Task item
Extract every entry word for word.

(Beginning of Input data)

(** * tg-message-watcher: the relay pipeline of [internal/app/app.go]

    A shallow embedding of the five functions that make up the relay
    ([getChannel], [handleEditChannelMessage], [handleNewChannelMessage],
    [fetchAndProcessMessages], [sendMessage]) together with the part of the
    [tg] data model they touch.  The repository holds a second text of the
    package, without the backfill; the development follows [app.go].

    The Go code talks to three outside parties: the Telegram API
    ([ChannelsGetChannels], [MessagesGetHistory]), the webhook ([http.Post])
    and the logger.  They are modelled by an abstract state [World] with one
    transition function per call; every call is recorded with its answer,
    and every log line, in an effect trace, so that "how many requests", "in
    which order" and "with which arguments" are statements about a list.  A
    Go panic is an outcome of its own and keeps the effects performed before
    it.  Identifiers are Go [int] and [int64] values; the code compares and
    prints them but never computes with them, so they are modelled in [Z]
    without wrap-around. *)

From Stdlib Require Import ZArith DecimalString DecimalZ.
From stdpp Require Import base tactics option list sorting strings.

Local Open Scope string_scope.
Local Open Scope list_scope.
Local Open Scope Z_scope.

(** ** The [tg] data model (only the fields the relay reads) *)

(** [tg.PeerClass]: the three concrete peers of the schema. *)
Inductive PeerClass : Type :=
| PeerUser (UserID : Z)
| PeerChat (ChatID : Z)
| PeerChannel (ChannelID : Z).
(** * SocialMediaTools: the Facebook client and the record transformer

    A shallow embedding of [social_media_tools/facebook/facebook_client.py]
    and [social_media_tools/facebook/facebook_utils.py].

    - JSON values as an inductive type, objects as [gmap string json];
    - Python's failures as an [outcome]: a value, a raised exception, a
      process exit, or (only for the model's bounded loop) lack of fuel;
    - effects as a state-and-error monad over a [world]: the trace of
      requests, log lines and file writes, the store of the mutable comment
      dictionaries, and the number of clock readings;
    - the network, the date libraries and CoreDataModules as interfaces. *)

From Stdlib Require Import ZArith String Ascii List.
From stdpp Require Import gmap strings list fin_maps pretty.

Local Open Scope string_scope.

(** ** Values *)

(** What [response.json()] yields. Numbers are integers here; no claim
    reads a fraction. *)
Unset Elimination Schemes.
#[warnings="-register-all"]
Inductive json : Type :=
| JNull
| JBool (b : bool)
| JNum (z : Z)
| JStr (s : string)
| JArr (l : list json)
| JObj (m : gmap string json).
Set Elimination Schemes.

(** Hashable Python values, as they key a [dict] or sit in a [set]:
    [True] and [1] are one key, as are [False] and [0]. *)
Inductive pykey : Type :=
| KNone
| KInt (z : Z)
| KStr (s : string).

#[global] Instance pykey_eq_dec : EqDecision pykey.
Proof. solve_decision. Defined.

Definition pykey_enc (k : pykey) : unit + (Z + string) :=
  match k with
  | KNone => inl tt
  | KInt z => inr (inl z)
  | KStr s => inr (inr s)
  end.

Definition pykey_dec (x : unit + (Z + string)) : pykey :=
  match x with
  | inl _ => KNone
  | inr (inl z) => KInt z
  | inr (inr s) => KStr s
  end.

#[global] Instance pykey_countable : Countable pykey.
Proof.
  apply (inj_countable' pykey_enc pykey_dec).
  intros []; reflexivity.
Defined.

(** A query parameter of a request: a string or an integer. *)
Inductive pval : Type :=
| PStr (s : string)
| PInt (z : Z).

(** ** Outcomes *)

Inductive exn : Type :=
| KeyError
| TypeError
| AttributeError
| AssertionError
| ValueError
| IndexError
| OverflowError
| RequestException
| LibraryError (name : string).

Inductive outcome (A : Type) : Type :=
| Ok (a : A)
| Raise (e : exn)
| Exit (code : Z)
| OutOfFuel.

Arguments Ok {A} a.
Arguments Raise {A} e.
Arguments Exit {A} code.
Arguments OutOfFuel {A}.

#[global] Instance outcome_ret : MRet outcome := fun _ a => Ok a.

#[global] Instance outcome_bind : MBind outcome := fun _ _ f o =>
  match o with
  | Ok a => f a
  | Raise e => Raise e
  | Exit c => Exit c
  | OutOfFuel => OutOfFuel
  end.

(** [for x in l: acc = step(acc, x)], stopping at the first failure. *)
Fixpoint for_each {A B : Type} (step : A -> B -> outcome A) (acc : A)
    (l : list B) : outcome A :=
  match l with
  | [] => Ok acc
  | x :: l' => acc' ← step acc x; for_each step acc' l'
  end.

(** ** Python's operations on JSON values *)

(** [p in s] on strings. *)
Fixpoint substringb (p s : string) : bool :=
  String.prefix p s ||
  match s with
  | EmptyString => false
  | String _ s' => substringb p s'
  end.

Definition json_is_str (k : string) (j : json) : bool :=
  match j with
  | JStr s => bool_decide (s = k)
  | _ => false
  end.

Fixpoint chars (s : string) : list string :=
  match s with
  | EmptyString => []
  | String c s' => String c EmptyString :: chars s'
  end.

(** [k in j] for a string [k]. *)
Definition py_in (k : string) (j : json) : outcome bool :=
  match j with
  | JObj m => Ok (bool_decide (is_Some (m !! k)))
  | JArr l => Ok (existsb (json_is_str k) l)
  | JStr s => Ok (substringb k s)
  | _ => Raise TypeError
  end.

(** [j[k]] for a string [k]. *)
Definition py_getitem (j : json) (k : string) : outcome json :=
  match j with
  | JObj m => match m !! k with Some v => Ok v | None => Raise KeyError end
  | _ => Raise TypeError
  end.
(** The deferred function: the error responder gets the fixed
    [ErrorPanic], the payload is only logged. *)
Definition recovery (self : Endpoint) (payload : any) (s : ExecState any) :
    result any (Z * bytes) * ExecState any :=
  match processErrorResponse self (responseMimeType s) httpstatus.InternalServerError
          (Some ErrorPanic) s with
  | (Continue out, s') | (Returned out, s') => (Done out, s')
  | (Panicked p, s') => (Panics p, s')
  end.

Definition withRecover (self : Endpoint) (x : outcome any (Z * bytes) * ExecState any) :
    result any (Z * bytes) * ExecState any :=
  match x with
  | (Continue out, s) | (Returned out, s) => (Done out, s)
  | (Panicked payload, s) => recovery self payload s
  end.

Definition Execute (self : Endpoint) (ctx : Context) (requester : Requester) :
    result any (Z * bytes) * ExecState any :=
  withRecover self (pipeline self ctx (mkExecState requester None [])).

End WithRuntime.

Arguments Config : clear implicits.
Arguments Auther : clear implicits.
Arguments Handler : clear implicits.
Arguments handlerAllocation : clear implicits.
Arguments handlerTypeData : clear implicits.
Arguments Endpoint : clear implicits.

End FastHttpEndpoint.

(** ** Inputs of the test suite *)

(** The requests and the body of [Test_handleETag]: a GET request carrying
    the client headers of a test case, and the uncached response. *)
Module Fixtures.
Import GoBytes.

Definition request (clientHeaders : list (string * string)) : Requester :=
  {| RequestId := "request-1"; ContentType := []; Accept := []; RequestBody := [];
     requestHeaders := list_to_map (List.map (fun h => (h.1, of_string h.2)) clientHeaders);
     responseHeaders := ∅; responseContentType := None |}.

Definition uncachedHttpStatus : Z := 200.
Definition uncachedResponse : bytes := of_string "response not cached".
Definition uncachedETag : string := "uncached".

(End of Input data)

Finished exercise
(** * tg-message-watcher: the relay pipeline of [internal/app/app.go]

    A shallow embedding of the five functions that make up the relay
    ([getChannel], [handleEditChannelMessage], [handleNewChannelMessage],
    [fetchAndProcessMessages], [sendMessage]) together with the part of the
    [tg] data model they touch.  The repository holds a second text of the
    package, without the backfill; the development follows [app.go].

    The Go code talks to three outside parties: the Telegram API
    ([ChannelsGetChannels], [MessagesGetHistory]), the webhook ([http.Post])
    and the logger.  They are modelled by an abstract state [World] with one
    transition function per call; every call is recorded with its answer,
    and every log line, in an effect trace, so that "how many requests", "in
    which order" and "with which arguments" are statements about a list.  A
    Go panic is an outcome of its own and keeps the effects performed before
    it.  Identifiers are Go [int] and [int64] values; the code compares and
    prints them but never computes with them, so they are modelled in [Z]
    without wrap-around. *)

From Stdlib Require Import ZArith DecimalString DecimalZ.
From stdpp Require Import base tactics option list sorting strings.

Local Open Scope string_scope.
Local Open Scope list_scope.
Local Open Scope Z_scope.

(** ** The [tg] data model (only the fields the relay reads) *)

(** [tg.PeerClass]: the three concrete peers of the schema. *)
Inductive PeerClass : Type :=
| PeerUser (UserID : Z)
| PeerChat (ChatID : Z)
| PeerChannel (ChannelID : Z).
(** * SocialMediaTools: the Facebook client and the record transformer

    A shallow embedding of [social_media_tools/facebook/facebook_client.py]
    and [social_media_tools/facebook/facebook_utils.py].

    - JSON values as an inductive type, objects as [gmap string json];
    - Python's failures as an [outcome]: a value, a raised exception, a
      process exit, or (only for the model's bounded loop) lack of fuel;
    - effects as a state-and-error monad over a [world]: the trace of
      requests, log lines and file writes, the store of the mutable comment
      dictionaries, and the number of clock readings;
    - the network, the date libraries and CoreDataModules as interfaces. *)

From Stdlib Require Import ZArith String Ascii List.
From stdpp Require Import gmap strings list fin_maps pretty.

Local Open Scope string_scope.

(** ** Values *)

(** What [response.json()] yields. Numbers are integers here; no claim
    reads a fraction. *)
Unset Elimination Schemes.
#[warnings="-register-all"]
Inductive json : Type :=
| JNull
| JBool (b : bool)
| JNum (z : Z)
| JStr (s : string)
| JArr (l : list json)
| JObj (m : gmap string json).
Set Elimination Schemes.

(** Hashable Python values, as they key a [dict] or sit in a [set]:
    [True] and [1] are one key, as are [False] and [0]. *)
Inductive pykey : Type :=
| KNone
| KInt (z : Z)
| KStr (s : string).

#[global] Instance pykey_eq_dec : EqDecision pykey.
Proof. solve_decision. Defined.

Definition pykey_enc (k : pykey) : unit + (Z + string) :=
  match k with
  | KNone => inl tt
  | KInt z => inr (inl z)
  | KStr s => inr (inr s)
  end.

Definition pykey_dec (x : unit + (Z + string)) : pykey :=
  match x with
  | inl _ => KNone
  | inr (inl z) => KInt z
  | inr (inr s) => KStr s
  end.

#[global] Instance pykey_countable : Countable pykey.
Proof.
  apply (inj_countable' pykey_enc pykey_dec).
  intros []; reflexivity.
Defined.

(** A query parameter of a request: a string or an integer. *)
Inductive pval : Type :=
| PStr (s : string)
| PInt (z : Z).

(** ** Outcomes *)

Inductive exn : Type :=
| KeyError
| TypeError
| AttributeError
| AssertionError
| ValueError
| IndexError
| OverflowError
| RequestException
| LibraryError (name : string).

Inductive outcome (A : Type) : Type :=
| Ok (a : A)
| Raise (e : exn)
| Exit (code : Z)
| OutOfFuel.

Arguments Ok {A} a.
Arguments Raise {A} e.
Arguments Exit {A} code.
Arguments OutOfFuel {A}.

#[global] Instance outcome_ret : MRet outcome := fun _ a => Ok a.

#[global] Instance outcome_bind : MBind outcome := fun _ _ f o =>
  match o with
  | Ok a => f a
  | Raise e => Raise e
  | Exit c => Exit c
  | OutOfFuel => OutOfFuel
  end.

(** [for x in l: acc = step(acc, x)], stopping at the first failure. *)
Fixpoint for_each {A B : Type} (step : A -> B -> outcome A) (acc : A)
    (l : list B) : outcome A :=
  match l with
  | [] => Ok acc
  | x :: l' => acc' ← step acc x; for_each step acc' l'
  end.

(** ** Python's operations on JSON values *)

(** [p in s] on strings. *)
Fixpoint substringb (p s : string) : bool :=
  String.prefix p s ||
  match s with
  | EmptyString => false
  | String _ s' => substringb p s'
  end.

Definition json_is_str (k : string) (j : json) : bool :=
  match j with
  | JStr s => bool_decide (s = k)
  | _ => false
  end.

Fixpoint chars (s : string) : list string :=
  match s with
  | EmptyString => []
  | String c s' => String c EmptyString :: chars s'
  end.

(** [k in j] for a string [k]. *)
Definition py_in (k : string) (j : json) : outcome bool :=
  match j with
  | JObj m => Ok (bool_decide (is_Some (m !! k)))
  | JArr l => Ok (existsb (json_is_str k) l)
  | JStr s => Ok (substringb k s)
  | _ => Raise TypeError
  end.

(** [j[k]] for a string [k]. *)
Definition py_getitem (j : json) (k : string) : outcome json :=
  match j with
  | JObj m => match m !! k with Some v => Ok v | None => Raise KeyError end
  | _ => Raise TypeError
  end.
(** The deferred function: the error responder gets the fixed
    [ErrorPanic], the payload is only logged. *)
Definition recovery (self : Endpoint) (payload : any) (s : ExecState any) :
    result any (Z * bytes) * ExecState any :=
  match processErrorResponse self (responseMimeType s) httpstatus.InternalServerError
          (Some ErrorPanic) s with
  | (Continue out, s') | (Returned out, s') => (Done out, s')
  | (Panicked p, s') => (Panics p, s')
  end.

Definition withRecover (self : Endpoint) (x : outcome any (Z * bytes) * ExecState any) :
    result any (Z * bytes) * ExecState any :=
  match x with
  | (Continue out, s) | (Returned out, s) => (Done out, s)
  | (Panicked payload, s) => recovery self payload s
  end.

Definition Execute (self : Endpoint) (ctx : Context) (requester : Requester) :
    result any (Z * bytes) * ExecState any :=
  withRecover self (pipeline self ctx (mkExecState requester None [])).

End WithRuntime.

Arguments Config : clear implicits.
Arguments Auther : clear implicits.
Arguments Handler : clear implicits.
Arguments handlerAllocation : clear implicits.
Arguments handlerTypeData : clear implicits.
Arguments Endpoint : clear implicits.

End FastHttpEndpoint.

(** ** Inputs of the test suite *)

(** The requests and the body of [Test_handleETag]: a GET request carrying
    the client headers of a test case, and the uncached response. *)
Module Fixtures.
Import GoBytes.

Definition request (clientHeaders : list (string * string)) : Requester :=
  {| RequestId := "request-1"; ContentType := []; Accept := []; RequestBody := [];
     requestHeaders := list_to_map (List.map (fun h => (h.1, of_string h.2)) clientHeaders);
     responseHeaders := ∅; responseContentType := None |}.

Definition uncachedHttpStatus : Z := 200.
Definition uncachedResponse : bytes := of_string "response not cached".
Definition uncachedETag : string := "uncached".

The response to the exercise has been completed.